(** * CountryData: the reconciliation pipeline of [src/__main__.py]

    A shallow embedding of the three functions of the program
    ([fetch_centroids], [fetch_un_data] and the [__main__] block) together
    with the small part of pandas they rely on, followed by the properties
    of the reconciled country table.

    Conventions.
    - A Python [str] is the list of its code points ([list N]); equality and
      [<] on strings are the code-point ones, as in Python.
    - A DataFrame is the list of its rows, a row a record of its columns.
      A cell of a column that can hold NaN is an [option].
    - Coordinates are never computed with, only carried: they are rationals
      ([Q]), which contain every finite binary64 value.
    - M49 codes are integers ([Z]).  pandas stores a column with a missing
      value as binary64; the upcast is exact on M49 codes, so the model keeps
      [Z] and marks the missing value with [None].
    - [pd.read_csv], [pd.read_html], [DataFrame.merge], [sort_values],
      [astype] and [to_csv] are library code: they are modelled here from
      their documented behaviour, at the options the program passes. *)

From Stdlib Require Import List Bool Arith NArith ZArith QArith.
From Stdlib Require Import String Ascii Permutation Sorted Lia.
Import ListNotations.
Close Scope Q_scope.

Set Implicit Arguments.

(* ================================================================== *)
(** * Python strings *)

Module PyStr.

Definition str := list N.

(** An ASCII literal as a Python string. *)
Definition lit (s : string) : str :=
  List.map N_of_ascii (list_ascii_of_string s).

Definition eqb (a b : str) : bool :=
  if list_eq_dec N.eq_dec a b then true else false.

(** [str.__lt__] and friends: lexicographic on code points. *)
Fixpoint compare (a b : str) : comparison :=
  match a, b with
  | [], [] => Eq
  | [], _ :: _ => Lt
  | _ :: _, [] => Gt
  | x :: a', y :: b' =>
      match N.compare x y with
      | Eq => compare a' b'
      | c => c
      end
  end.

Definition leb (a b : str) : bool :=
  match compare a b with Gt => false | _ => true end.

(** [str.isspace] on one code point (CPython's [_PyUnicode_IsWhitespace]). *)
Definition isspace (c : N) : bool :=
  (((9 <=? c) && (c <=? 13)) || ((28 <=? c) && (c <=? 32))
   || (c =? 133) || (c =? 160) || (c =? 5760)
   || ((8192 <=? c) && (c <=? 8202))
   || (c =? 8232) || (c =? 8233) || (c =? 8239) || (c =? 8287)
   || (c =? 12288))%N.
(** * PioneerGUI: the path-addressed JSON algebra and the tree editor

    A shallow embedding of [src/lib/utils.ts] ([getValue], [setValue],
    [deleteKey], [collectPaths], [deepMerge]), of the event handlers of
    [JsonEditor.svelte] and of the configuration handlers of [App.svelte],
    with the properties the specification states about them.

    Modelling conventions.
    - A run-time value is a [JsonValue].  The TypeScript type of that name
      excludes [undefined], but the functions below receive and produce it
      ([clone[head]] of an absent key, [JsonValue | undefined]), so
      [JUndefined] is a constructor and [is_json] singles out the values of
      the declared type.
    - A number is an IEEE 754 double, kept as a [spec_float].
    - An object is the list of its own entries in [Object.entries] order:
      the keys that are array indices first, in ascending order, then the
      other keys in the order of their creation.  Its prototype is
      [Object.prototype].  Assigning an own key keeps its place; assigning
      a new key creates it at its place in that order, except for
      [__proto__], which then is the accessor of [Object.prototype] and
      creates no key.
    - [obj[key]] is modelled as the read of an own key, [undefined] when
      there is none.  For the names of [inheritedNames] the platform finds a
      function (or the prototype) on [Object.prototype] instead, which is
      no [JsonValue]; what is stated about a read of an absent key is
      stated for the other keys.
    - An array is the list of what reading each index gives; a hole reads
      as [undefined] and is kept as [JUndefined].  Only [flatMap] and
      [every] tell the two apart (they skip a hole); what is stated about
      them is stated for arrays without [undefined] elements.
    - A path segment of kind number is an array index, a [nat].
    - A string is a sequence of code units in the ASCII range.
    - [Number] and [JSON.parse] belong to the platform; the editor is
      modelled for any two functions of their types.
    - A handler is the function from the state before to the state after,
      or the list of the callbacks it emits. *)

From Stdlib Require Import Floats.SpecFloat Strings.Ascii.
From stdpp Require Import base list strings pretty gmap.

■ ■ ■

▶ **Aim of the task**
Which lines of the records above hold the word "their"? Copy each one out.

▶ **Task solution**
      their documented behaviour, at the options the program passes. *)
      other keys in the order of their creation.  Its prototype is
      modelled for any two functions of their types.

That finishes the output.